▶ _What you are asked to do_: Find the word "assert" in the data. Return every line where it appears.

▶ _Input records_:
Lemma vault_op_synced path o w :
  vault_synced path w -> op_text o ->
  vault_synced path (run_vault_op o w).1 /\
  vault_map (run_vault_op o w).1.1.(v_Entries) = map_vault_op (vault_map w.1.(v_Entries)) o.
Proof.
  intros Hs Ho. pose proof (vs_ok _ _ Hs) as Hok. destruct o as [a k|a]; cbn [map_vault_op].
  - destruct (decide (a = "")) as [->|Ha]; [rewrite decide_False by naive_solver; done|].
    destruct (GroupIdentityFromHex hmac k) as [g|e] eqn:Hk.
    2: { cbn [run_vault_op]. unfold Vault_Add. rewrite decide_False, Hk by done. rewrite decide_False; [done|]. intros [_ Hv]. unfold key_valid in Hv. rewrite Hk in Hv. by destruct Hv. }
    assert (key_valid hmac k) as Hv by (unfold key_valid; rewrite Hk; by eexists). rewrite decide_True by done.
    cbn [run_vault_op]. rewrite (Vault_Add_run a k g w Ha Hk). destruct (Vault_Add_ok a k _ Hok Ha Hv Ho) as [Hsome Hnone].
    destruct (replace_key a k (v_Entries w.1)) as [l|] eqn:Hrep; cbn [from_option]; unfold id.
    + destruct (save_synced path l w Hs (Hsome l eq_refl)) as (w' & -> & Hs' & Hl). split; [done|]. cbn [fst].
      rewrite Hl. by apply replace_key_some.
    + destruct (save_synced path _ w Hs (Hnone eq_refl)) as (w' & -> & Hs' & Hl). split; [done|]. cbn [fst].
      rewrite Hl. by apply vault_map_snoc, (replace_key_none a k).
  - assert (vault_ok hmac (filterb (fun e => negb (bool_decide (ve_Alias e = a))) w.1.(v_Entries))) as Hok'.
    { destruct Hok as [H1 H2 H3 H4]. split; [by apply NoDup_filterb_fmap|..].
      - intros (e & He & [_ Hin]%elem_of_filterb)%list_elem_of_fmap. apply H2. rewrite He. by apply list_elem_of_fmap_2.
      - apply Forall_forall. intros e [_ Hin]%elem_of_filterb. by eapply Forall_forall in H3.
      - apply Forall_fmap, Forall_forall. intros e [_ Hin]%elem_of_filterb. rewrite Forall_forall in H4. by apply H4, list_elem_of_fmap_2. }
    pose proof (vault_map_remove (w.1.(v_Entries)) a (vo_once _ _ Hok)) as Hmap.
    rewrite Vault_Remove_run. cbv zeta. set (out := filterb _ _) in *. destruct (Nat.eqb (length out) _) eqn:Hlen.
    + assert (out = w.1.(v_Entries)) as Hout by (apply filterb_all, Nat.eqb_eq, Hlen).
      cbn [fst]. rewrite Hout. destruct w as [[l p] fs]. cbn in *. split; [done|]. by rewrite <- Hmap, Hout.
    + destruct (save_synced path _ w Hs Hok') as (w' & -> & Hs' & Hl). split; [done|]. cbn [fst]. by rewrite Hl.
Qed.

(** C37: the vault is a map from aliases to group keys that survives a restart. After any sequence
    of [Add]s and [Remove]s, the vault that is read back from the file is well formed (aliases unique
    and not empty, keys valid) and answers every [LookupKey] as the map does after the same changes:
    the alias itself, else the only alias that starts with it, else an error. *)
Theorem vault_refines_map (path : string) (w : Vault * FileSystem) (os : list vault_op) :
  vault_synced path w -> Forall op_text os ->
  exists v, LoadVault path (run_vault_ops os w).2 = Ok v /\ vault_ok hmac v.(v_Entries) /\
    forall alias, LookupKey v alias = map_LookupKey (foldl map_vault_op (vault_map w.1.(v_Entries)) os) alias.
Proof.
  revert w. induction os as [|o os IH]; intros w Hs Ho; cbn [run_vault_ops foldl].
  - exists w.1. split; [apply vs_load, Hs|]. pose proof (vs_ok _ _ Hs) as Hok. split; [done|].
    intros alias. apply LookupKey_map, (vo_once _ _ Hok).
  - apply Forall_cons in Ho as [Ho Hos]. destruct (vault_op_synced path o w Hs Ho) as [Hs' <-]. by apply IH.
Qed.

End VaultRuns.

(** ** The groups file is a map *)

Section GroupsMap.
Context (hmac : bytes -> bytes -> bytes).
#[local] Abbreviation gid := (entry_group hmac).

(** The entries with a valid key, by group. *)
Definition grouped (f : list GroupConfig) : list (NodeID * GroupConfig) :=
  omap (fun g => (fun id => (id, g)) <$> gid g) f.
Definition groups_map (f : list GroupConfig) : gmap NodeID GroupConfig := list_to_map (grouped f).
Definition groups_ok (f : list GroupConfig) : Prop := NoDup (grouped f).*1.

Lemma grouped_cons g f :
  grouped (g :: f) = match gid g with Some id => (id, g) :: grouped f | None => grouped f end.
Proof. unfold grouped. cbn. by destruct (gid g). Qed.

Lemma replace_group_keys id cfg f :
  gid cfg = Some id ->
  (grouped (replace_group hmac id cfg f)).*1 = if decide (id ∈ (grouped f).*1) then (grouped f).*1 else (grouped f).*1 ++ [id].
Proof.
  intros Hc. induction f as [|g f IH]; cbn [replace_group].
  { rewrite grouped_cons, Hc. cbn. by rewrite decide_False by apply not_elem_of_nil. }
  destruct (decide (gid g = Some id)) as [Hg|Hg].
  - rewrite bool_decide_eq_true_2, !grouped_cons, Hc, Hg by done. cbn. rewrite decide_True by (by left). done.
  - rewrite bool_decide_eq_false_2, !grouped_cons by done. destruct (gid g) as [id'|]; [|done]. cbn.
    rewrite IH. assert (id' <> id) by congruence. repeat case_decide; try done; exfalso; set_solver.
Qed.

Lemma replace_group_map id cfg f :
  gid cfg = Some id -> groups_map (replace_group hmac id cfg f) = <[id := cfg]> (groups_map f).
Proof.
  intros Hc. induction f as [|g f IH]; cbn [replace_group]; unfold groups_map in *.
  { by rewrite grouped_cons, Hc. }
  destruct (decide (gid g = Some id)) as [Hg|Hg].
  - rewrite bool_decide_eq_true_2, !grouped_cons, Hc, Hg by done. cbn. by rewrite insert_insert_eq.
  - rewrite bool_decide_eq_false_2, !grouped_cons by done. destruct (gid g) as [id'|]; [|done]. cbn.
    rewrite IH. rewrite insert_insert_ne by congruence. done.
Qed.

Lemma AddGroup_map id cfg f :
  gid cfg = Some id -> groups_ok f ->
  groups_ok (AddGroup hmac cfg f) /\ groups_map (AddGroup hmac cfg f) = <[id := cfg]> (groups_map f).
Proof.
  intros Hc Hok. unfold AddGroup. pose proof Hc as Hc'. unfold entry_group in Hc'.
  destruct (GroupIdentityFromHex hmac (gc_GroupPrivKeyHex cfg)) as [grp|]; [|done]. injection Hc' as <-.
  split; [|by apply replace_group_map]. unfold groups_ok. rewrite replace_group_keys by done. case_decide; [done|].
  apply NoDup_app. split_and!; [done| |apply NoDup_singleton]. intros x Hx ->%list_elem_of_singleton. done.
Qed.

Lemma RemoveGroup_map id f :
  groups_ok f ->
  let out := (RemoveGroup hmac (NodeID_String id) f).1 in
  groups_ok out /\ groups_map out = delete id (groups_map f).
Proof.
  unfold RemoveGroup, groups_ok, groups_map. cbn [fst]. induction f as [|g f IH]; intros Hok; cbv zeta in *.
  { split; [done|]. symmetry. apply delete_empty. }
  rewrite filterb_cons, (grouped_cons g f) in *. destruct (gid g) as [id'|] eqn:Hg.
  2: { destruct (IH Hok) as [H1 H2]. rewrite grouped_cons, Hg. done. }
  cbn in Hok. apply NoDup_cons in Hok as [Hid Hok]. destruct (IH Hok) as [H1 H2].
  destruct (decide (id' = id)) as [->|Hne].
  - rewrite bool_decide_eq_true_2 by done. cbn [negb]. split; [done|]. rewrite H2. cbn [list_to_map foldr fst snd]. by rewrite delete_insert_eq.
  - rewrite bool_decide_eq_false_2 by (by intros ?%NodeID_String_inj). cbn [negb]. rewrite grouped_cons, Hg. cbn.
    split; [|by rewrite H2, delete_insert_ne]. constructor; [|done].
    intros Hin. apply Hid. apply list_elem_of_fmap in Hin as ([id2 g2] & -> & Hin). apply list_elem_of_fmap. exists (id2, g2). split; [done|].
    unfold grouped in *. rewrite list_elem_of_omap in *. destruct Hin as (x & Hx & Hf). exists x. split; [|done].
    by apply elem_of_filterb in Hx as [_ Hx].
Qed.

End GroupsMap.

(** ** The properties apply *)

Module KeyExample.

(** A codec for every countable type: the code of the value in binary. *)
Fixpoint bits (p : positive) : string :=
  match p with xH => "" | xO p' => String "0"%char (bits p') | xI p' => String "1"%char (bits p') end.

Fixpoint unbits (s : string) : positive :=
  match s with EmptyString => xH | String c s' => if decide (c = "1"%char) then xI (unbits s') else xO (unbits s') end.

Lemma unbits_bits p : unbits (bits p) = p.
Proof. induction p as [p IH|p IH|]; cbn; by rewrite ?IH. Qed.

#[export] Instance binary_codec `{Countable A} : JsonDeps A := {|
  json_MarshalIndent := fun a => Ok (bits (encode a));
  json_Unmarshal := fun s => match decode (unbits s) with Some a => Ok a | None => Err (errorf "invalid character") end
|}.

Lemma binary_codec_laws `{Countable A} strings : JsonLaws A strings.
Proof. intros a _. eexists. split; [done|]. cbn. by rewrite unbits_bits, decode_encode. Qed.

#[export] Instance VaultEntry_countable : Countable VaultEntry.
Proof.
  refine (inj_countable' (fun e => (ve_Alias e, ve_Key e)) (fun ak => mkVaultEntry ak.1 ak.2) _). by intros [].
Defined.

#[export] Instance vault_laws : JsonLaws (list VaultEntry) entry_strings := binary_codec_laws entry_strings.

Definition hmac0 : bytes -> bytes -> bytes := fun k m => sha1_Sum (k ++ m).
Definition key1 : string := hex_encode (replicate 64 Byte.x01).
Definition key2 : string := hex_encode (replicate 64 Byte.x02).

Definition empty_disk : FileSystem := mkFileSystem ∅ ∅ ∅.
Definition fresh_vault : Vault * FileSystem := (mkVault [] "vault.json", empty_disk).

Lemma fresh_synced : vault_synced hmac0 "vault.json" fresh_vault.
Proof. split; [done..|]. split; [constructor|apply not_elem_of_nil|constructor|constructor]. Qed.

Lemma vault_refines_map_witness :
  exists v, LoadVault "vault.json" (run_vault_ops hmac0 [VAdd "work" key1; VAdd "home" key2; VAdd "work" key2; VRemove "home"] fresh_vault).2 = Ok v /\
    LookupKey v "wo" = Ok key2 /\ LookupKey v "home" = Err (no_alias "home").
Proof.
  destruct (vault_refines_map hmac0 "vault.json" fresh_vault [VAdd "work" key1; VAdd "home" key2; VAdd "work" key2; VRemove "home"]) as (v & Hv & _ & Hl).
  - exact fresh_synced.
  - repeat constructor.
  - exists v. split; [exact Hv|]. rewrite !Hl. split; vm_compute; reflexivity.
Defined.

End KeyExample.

--

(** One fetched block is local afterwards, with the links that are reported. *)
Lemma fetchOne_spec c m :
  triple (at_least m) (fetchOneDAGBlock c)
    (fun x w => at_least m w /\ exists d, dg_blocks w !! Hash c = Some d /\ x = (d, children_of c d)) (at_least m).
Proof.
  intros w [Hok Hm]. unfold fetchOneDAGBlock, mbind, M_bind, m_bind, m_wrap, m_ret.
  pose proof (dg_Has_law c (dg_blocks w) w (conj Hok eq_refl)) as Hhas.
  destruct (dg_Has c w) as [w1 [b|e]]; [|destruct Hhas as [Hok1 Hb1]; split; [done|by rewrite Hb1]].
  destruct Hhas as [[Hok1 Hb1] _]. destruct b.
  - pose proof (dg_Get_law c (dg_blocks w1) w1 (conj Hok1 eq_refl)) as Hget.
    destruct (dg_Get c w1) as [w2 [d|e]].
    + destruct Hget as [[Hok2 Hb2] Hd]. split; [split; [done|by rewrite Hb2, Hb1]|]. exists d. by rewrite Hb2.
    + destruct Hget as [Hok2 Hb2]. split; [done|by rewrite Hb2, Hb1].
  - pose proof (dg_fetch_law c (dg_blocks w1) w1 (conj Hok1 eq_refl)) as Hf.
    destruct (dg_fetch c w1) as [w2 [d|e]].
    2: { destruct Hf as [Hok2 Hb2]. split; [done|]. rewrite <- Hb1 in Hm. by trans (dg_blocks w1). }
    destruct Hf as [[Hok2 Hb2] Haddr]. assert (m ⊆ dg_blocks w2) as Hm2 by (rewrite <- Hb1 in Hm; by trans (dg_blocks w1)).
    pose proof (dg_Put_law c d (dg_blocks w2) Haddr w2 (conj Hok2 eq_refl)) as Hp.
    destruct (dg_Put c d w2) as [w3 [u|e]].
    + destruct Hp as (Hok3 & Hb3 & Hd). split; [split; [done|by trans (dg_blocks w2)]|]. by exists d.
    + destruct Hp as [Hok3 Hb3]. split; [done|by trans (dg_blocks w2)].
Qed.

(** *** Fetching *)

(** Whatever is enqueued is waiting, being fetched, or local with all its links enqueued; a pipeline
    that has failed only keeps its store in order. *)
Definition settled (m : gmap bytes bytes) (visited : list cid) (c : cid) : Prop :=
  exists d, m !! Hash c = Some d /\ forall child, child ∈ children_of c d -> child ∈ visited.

▶ _Task result_:
    assert (key_valid hmac k) as Hv by (unfold key_valid; rewrite Hk; by eexists). rewrite decide_True by done.
  - assert (vault_ok hmac (filterb (fun e => negb (bool_decide (ve_Alias e = a))) w.1.(v_Entries))) as Hok'.
    + assert (out = w.1.(v_Entries)) as Hout by (apply filterb_all, Nat.eqb_eq, Hlen).
    rewrite IH. assert (id' <> id) by congruence. repeat case_decide; try done; exfalso; set_solver.
    destruct Hf as [[Hok2 Hb2] Haddr]. assert (m ⊆ dg_blocks w2) as Hm2 by (rewrite <- Hb1 in Hm; by trans (dg_blocks w1)).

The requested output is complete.